The nickname “accidental narcissist” playfully describes how people change because of who they are.
For example, use “time study” I worked with Rakuten Ready, and we learned that while BOPIS and Curbside were new and exciting at the time, when consumers visited for the second or third time, the parking spaces weren’t close enough, the times weren’t fast enough, and the lines weren’t long enough. It's short enough, and employees don't pay enough attention to digital priority consumers. We heard, I'm not kidding, “I don't want to be with those sims.”

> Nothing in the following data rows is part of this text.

(* ===== verification/LedStrip.v ===== *)
(** * The LED strip component: src/src/ledStripInternal.cpp, src/src/ledStrip.cpp,
      src/src/ledStripTypes.h

    The light modes with their handlers, and the thread that runs them. The
    handlers keep their position in function-local static variables, which are
    part of the state here; the random colors come from [engine], the values
    the generator draws one after another. *)
From S2P Require Import Prelude StdMap CLib CommonUtils Gpio Lpd8806 Inbox.

(** ** Request parameters and modes *)
Definition ledStripParamLedStripMode : string := "ledStripMode".
Definition ledStripParamTimeout : string := "timeout".
Definition ledStripParamClearAllPixels : string := "clearPixels".
Definition ledStripParamExtra : string := "extraParam".
Definition ledStripParamFrom : string := "from".
Definition ledStripParamTo : string := "to".

Definition ledStripModeManual : Z := 0.
Definition ledStripModePastel : Z := 1.
Definition ledStripModeFill : Z := 2.
Definition ledStripModeRainbow : Z := 3.
Definition ledStripModeScan : Z := 4.
Definition ledStripModeBinaryCounter : Z := 5.
Definition ledStripModeCount : Z := 6.

(** [LedStrip::numberOfLeds] *)
Definition numberOfLeds : Z := 240.

(** [TimerTick::millisPerTick], and the static constants of the handlers. *)
Definition millisPerTick : Z := 12.
Definition pastelShiftPixels : Z := 1.
Definition ledsVisitedPerFrame : nat := 11.

(** ** State *)

(** The function-local static variables. *)
Record Statics := mkStatics {
  pastel_currPixel : Z;
  rainbow_j : Z;
  scan_color : Z;
  scan_i : Z;
  scan_increment : Z;
  currentCounterValue : Z;
}.

Definition initial_statics : Statics := mkStatics 0 0 0 0 1 0.

(** [LedStripInternalInfo], the statics, how many random numbers were drawn,
    and what was sent to the strip so far. *)
Record LedStripInternalInfo := mkInfo {
  lpd8806 : LPD8806;
  currModeIndex : Z;
  secsUntilGoingToManualMode : Z;
  params : StringMap;
  statics : Statics;
  drawn : nat;
  bus : list bus_event;
}.

Definition set_strip (s : LPD8806) (i : LedStripInternalInfo) : LedStripInternalInfo :=
  mkInfo s (currModeIndex i) (secsUntilGoingToManualMode i) (params i) (statics i) (drawn i) (bus i).
Definition set_statics (st : Statics) (i : LedStripInternalInfo) : LedStripInternalInfo :=
  mkInfo (lpd8806 i) (currModeIndex i) (secsUntilGoingToManualMode i) (params i) st (drawn i) (bus i).
Definition set_mode (m secs : Z) (p : StringMap) (i : LedStripInternalInfo) : LedStripInternalInfo :=
  mkInfo (lpd8806 i) m secs p (statics i) (drawn i) (bus i).
Definition emit (out : list bus_event) (i : LedStripInternalInfo) : LedStripInternalInfo :=
  mkInfo (lpd8806 i) (currModeIndex i) (secsUntilGoingToManualMode i) (params i) (statics i)
    (drawn i) (bus i ++ out).
Definition draw (i : LedStripInternalInfo) : LedStripInternalInfo :=
  mkInfo (lpd8806 i) (currModeIndex i) (secsUntilGoingToManualMode i) (params i) (statics i)
    (S (drawn i)) (bus i).

Definition set_currPixel (z : Z) (st : Statics) : Statics :=
  mkStatics z (rainbow_j st) (scan_color st) (scan_i st) (scan_increment st) (currentCounterValue st).
Definition set_rainbow_j (z : Z) (st : Statics) : Statics :=
  mkStatics (pastel_currPixel st) z (scan_color st) (scan_i st) (scan_increment st)
    (currentCounterValue st).
Definition set_scan (color i increment : Z) (st : Statics) : Statics :=
  mkStatics (pastel_currPixel st) (rainbow_j st) color i increment (currentCounterValue st).
Definition set_counter (z : Z) (st : Statics) : Statics :=
  mkStatics (pastel_currPixel st) (rainbow_j st) (scan_color st) (scan_i st) (scan_increment st) z.

(** [lpd8806.show()] *)
Definition show_strip (i : LedStripInternalInfo) : LedStripInternalInfo :=
  let '(out, s) := show (lpd8806 i) in emit out (set_strip s i).

Definition clearPixelColorsAndShow (i : LedStripInternalInfo) : LedStripInternalInfo :=
  show_strip (set_strip (clearPixelColors (lpd8806 i)) i).

(** ** Parameters *)

(** The text of a color parameter; a missing or empty one counts as 0. *)
Definition color_text (p : StringMap) (name : string) : string :=
  match map_find name p with
  | Some v => if string_empty v then "0" else v
  | None => "0"
  end.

The same was true when I studied whether users were waiting too long for an Uber before launching the Lyft app. These numbers have dropped significantly year over year. I know people who carry two phones and they open both apps to see which one is faster. They'll cancel another driver's trip when it's clear who will be arriving later (note: I don't support this behavior, but it's proof of “accidental narcissism”.
For example, to this day, Uber advertisers still use traditional billboards and signage to calculate average wait times in cities.
The same goes for Uber Eats and Door Dash. “Impatient is a virtue” is one of the key observations that led to innovative user experiences such as tracking a car as it drives!
The minute I saw I could try drone delivery, I jumped on a plane (sorry neighbors!) and by the third time, I might start complaining about its time record. 😉

DALL-E TIP: You are one of the best nature photographers in the world. You were in a suburb of Dallas, Texas, taking photos of new homes being built near a large plain. Then you look up and snap a picture of a drone delivering a package to a nearby home. Share that photo with me.